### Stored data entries
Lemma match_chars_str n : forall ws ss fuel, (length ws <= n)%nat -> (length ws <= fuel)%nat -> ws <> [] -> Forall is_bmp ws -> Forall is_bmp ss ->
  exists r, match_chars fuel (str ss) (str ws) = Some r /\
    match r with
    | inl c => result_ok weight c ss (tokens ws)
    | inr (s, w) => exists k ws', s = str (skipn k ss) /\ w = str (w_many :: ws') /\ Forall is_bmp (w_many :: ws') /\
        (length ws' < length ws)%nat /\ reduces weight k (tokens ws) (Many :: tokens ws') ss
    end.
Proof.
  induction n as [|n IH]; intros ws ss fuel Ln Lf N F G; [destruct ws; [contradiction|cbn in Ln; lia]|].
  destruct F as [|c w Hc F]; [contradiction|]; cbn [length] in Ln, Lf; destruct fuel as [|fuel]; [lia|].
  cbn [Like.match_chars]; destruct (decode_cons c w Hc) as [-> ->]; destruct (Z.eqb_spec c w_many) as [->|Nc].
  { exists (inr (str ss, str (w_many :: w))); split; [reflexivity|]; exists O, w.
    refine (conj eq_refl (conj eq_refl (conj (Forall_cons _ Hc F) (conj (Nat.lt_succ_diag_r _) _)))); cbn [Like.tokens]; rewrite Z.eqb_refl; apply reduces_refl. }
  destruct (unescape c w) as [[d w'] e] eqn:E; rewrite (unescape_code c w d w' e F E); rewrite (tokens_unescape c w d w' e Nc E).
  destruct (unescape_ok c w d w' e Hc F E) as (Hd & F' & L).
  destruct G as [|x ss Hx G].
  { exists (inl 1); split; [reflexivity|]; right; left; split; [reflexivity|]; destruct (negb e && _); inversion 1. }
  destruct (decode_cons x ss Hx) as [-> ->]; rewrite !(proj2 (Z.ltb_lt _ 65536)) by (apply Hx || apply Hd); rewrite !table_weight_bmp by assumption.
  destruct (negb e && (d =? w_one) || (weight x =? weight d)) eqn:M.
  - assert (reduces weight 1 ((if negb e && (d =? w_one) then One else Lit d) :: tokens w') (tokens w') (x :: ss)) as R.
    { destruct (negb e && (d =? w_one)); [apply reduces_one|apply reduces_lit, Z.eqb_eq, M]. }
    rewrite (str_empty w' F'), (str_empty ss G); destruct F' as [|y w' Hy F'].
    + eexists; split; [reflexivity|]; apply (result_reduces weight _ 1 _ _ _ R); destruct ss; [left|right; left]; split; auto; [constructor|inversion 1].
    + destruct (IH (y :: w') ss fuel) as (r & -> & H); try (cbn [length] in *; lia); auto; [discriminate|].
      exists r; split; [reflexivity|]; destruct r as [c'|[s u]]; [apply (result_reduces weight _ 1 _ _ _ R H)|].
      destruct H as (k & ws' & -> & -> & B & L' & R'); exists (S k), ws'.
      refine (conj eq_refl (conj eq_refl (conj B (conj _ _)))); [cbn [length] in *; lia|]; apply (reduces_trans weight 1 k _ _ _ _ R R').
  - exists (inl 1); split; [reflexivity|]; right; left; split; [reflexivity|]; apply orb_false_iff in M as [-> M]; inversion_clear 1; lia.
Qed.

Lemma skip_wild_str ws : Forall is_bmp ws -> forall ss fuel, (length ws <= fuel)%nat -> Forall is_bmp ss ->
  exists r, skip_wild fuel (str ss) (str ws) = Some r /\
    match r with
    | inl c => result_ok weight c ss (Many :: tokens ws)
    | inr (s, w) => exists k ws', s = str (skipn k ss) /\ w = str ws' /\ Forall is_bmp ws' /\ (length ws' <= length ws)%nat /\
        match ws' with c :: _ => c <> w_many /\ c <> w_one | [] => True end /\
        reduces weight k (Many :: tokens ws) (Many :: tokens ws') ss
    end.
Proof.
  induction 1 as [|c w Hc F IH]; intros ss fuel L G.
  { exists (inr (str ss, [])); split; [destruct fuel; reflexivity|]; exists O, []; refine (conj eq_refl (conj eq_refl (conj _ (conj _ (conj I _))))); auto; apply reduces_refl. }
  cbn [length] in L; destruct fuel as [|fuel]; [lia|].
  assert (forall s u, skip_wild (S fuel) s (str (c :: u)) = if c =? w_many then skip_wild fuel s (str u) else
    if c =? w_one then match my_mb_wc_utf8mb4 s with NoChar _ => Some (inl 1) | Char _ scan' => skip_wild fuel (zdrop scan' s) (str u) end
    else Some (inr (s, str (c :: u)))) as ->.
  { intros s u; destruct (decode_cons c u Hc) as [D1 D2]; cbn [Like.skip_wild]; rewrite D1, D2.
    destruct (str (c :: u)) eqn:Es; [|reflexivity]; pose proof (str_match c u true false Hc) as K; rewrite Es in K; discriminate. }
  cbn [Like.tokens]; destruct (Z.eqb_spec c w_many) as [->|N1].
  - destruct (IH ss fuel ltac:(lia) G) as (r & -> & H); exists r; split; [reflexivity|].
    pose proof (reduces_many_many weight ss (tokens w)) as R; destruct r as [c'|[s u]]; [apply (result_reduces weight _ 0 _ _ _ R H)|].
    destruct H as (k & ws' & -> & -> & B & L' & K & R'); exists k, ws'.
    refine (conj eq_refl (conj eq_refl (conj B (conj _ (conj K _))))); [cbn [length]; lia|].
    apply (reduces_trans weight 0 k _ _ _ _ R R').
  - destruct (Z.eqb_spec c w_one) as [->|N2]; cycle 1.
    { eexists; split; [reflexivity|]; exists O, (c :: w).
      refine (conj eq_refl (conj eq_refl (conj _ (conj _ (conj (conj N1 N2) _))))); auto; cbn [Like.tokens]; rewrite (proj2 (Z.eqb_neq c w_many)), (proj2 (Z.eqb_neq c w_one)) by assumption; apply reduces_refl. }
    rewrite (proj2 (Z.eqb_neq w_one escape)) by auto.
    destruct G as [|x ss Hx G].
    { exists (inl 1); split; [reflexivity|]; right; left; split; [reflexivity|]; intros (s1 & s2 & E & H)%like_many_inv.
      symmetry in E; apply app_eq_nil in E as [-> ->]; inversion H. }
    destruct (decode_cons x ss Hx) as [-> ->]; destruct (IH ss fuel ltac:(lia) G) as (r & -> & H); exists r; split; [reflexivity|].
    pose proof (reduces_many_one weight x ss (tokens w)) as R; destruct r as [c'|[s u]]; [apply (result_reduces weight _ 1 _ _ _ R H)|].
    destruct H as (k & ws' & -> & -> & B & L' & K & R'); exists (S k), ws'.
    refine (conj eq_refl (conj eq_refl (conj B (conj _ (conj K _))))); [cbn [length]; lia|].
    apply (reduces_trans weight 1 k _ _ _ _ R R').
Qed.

--

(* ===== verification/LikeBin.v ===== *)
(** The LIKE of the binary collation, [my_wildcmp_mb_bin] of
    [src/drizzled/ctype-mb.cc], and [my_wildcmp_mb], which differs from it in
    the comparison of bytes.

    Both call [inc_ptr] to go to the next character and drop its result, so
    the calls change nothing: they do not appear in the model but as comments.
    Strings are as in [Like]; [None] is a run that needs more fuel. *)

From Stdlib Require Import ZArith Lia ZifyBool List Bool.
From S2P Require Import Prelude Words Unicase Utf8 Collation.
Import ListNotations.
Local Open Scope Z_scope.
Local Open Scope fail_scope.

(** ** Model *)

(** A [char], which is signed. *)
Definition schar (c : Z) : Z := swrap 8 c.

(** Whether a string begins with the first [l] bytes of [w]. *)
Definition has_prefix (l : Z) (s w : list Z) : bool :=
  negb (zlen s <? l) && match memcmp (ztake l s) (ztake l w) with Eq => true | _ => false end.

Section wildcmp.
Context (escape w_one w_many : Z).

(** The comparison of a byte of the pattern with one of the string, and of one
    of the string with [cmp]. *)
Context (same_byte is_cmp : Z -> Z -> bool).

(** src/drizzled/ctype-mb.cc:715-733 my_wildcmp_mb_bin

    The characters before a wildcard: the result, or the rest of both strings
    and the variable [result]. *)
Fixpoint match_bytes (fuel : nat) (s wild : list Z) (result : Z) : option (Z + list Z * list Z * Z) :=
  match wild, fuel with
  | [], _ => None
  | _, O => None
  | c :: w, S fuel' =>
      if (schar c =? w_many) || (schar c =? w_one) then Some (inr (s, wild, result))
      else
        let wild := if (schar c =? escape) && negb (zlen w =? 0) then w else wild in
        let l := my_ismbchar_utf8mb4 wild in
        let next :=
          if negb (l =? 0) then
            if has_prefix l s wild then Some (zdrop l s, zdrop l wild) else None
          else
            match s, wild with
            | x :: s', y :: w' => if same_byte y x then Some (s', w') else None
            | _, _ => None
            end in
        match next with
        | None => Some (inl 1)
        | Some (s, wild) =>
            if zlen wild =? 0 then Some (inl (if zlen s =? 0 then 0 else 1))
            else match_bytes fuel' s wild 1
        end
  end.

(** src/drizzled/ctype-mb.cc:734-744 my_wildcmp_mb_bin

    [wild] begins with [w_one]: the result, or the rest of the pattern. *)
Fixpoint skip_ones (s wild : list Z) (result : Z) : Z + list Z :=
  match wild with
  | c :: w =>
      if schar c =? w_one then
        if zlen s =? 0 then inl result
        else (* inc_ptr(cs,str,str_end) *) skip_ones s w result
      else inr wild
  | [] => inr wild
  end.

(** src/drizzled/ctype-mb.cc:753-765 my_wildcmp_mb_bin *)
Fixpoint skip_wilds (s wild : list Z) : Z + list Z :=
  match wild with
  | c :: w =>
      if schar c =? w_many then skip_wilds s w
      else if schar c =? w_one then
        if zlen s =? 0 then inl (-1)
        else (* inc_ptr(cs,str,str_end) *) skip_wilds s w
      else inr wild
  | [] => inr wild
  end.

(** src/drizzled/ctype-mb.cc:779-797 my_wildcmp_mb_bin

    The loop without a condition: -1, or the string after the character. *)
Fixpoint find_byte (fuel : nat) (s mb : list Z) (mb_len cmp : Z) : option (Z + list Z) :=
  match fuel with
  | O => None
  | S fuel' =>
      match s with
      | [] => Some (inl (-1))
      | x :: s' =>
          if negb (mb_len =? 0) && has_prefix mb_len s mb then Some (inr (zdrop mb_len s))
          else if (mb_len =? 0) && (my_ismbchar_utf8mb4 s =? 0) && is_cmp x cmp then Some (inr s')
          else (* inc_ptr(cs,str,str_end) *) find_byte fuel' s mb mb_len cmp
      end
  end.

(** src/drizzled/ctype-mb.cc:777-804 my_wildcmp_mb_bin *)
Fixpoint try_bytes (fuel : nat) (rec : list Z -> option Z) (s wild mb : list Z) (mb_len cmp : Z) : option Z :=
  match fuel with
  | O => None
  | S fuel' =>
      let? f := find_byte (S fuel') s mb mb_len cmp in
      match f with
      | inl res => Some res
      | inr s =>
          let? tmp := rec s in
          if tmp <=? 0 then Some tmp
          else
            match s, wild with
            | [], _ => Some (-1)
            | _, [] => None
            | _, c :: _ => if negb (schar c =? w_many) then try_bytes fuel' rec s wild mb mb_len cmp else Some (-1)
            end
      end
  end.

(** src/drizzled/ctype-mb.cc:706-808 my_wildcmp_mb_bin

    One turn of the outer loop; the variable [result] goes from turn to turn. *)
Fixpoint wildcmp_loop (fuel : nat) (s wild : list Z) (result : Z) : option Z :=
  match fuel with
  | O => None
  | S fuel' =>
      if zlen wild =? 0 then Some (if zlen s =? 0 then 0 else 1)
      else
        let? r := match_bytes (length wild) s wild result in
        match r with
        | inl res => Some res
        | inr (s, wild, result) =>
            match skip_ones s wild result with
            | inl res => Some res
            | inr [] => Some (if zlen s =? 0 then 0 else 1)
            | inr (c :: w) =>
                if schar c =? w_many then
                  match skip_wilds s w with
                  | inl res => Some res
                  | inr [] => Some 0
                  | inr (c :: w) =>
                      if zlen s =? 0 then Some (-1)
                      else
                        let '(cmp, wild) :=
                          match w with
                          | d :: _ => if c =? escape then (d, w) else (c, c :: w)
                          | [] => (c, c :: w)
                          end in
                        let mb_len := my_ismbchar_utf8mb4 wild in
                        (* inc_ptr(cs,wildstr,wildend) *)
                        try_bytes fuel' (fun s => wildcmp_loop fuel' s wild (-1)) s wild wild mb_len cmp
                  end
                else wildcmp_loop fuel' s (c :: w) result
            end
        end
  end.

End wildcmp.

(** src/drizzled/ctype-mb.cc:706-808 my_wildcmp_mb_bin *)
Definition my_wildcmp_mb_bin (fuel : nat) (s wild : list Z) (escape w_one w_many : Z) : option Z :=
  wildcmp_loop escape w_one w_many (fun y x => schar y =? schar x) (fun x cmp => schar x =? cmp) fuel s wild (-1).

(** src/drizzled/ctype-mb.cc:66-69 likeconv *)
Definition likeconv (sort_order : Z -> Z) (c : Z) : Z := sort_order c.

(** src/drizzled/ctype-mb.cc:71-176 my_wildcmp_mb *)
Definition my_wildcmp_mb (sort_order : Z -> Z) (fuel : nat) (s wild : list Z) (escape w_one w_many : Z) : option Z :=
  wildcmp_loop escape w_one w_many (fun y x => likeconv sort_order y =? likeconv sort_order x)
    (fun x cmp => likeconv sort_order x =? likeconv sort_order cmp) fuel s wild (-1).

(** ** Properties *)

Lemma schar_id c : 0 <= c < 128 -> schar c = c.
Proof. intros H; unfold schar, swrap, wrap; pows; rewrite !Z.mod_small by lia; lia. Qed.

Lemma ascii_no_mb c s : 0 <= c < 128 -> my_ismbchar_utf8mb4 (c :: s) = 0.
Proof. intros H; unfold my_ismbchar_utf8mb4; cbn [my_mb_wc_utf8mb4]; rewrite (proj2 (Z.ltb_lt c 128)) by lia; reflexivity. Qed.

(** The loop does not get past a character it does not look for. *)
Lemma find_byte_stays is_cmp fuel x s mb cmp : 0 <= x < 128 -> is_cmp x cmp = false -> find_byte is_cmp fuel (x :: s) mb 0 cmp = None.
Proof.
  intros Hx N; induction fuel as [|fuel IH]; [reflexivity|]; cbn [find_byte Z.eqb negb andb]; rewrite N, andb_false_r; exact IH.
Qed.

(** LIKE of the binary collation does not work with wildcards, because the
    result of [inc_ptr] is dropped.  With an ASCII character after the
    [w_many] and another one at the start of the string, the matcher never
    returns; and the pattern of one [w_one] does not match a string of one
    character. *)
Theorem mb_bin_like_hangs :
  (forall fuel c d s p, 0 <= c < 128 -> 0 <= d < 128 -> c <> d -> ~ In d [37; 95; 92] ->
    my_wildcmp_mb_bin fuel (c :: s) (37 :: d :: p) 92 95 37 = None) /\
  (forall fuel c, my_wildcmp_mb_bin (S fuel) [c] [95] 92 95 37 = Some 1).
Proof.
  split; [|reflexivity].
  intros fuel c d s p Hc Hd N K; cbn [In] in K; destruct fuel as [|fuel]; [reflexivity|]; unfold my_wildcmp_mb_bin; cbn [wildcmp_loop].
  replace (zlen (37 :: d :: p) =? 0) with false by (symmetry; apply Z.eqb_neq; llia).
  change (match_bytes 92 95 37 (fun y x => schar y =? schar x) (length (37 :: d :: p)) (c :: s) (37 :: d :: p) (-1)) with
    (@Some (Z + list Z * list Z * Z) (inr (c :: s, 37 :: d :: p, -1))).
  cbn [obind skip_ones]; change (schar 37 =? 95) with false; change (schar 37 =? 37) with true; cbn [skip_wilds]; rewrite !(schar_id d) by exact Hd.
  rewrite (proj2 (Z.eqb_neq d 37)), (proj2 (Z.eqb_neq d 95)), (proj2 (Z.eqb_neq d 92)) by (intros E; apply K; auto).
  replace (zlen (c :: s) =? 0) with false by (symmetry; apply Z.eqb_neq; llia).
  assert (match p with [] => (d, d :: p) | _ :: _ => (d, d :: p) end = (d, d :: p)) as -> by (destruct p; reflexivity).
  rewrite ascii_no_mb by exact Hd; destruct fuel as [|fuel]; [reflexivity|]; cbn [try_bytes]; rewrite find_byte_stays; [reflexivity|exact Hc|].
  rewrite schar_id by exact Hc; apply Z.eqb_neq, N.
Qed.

### Task item
After locating the line with "Lemma match_chars_str n" above, return that line and every later line through the one with "refine (conj eq_refl (conj eq_refl (conj (Forall_cons", word for word and with nothing else.

### Task result
Lemma match_chars_str n : forall ws ss fuel, (length ws <= n)%nat -> (length ws <= fuel)%nat -> ws <> [] -> Forall is_bmp ws -> Forall is_bmp ss ->
  exists r, match_chars fuel (str ss) (str ws) = Some r /\
    match r with
    | inl c => result_ok weight c ss (tokens ws)
    | inr (s, w) => exists k ws', s = str (skipn k ss) /\ w = str (w_many :: ws') /\ Forall is_bmp (w_many :: ws') /\
        (length ws' < length ws)%nat /\ reduces weight k (tokens ws) (Many :: tokens ws') ss
    end.
Proof.
  induction n as [|n IH]; intros ws ss fuel Ln Lf N F G; [destruct ws; [contradiction|cbn in Ln; lia]|].
  destruct F as [|c w Hc F]; [contradiction|]; cbn [length] in Ln, Lf; destruct fuel as [|fuel]; [lia|].
  cbn [Like.match_chars]; destruct (decode_cons c w Hc) as [-> ->]; destruct (Z.eqb_spec c w_many) as [->|Nc].
  { exists (inr (str ss, str (w_many :: w))); split; [reflexivity|]; exists O, w.
    refine (conj eq_refl (conj eq_refl (conj (Forall_cons _ Hc F) (conj (Nat.lt_succ_diag_r _) _)))); cbn [Like.tokens]; rewrite Z.eqb_refl; apply reduces_refl. }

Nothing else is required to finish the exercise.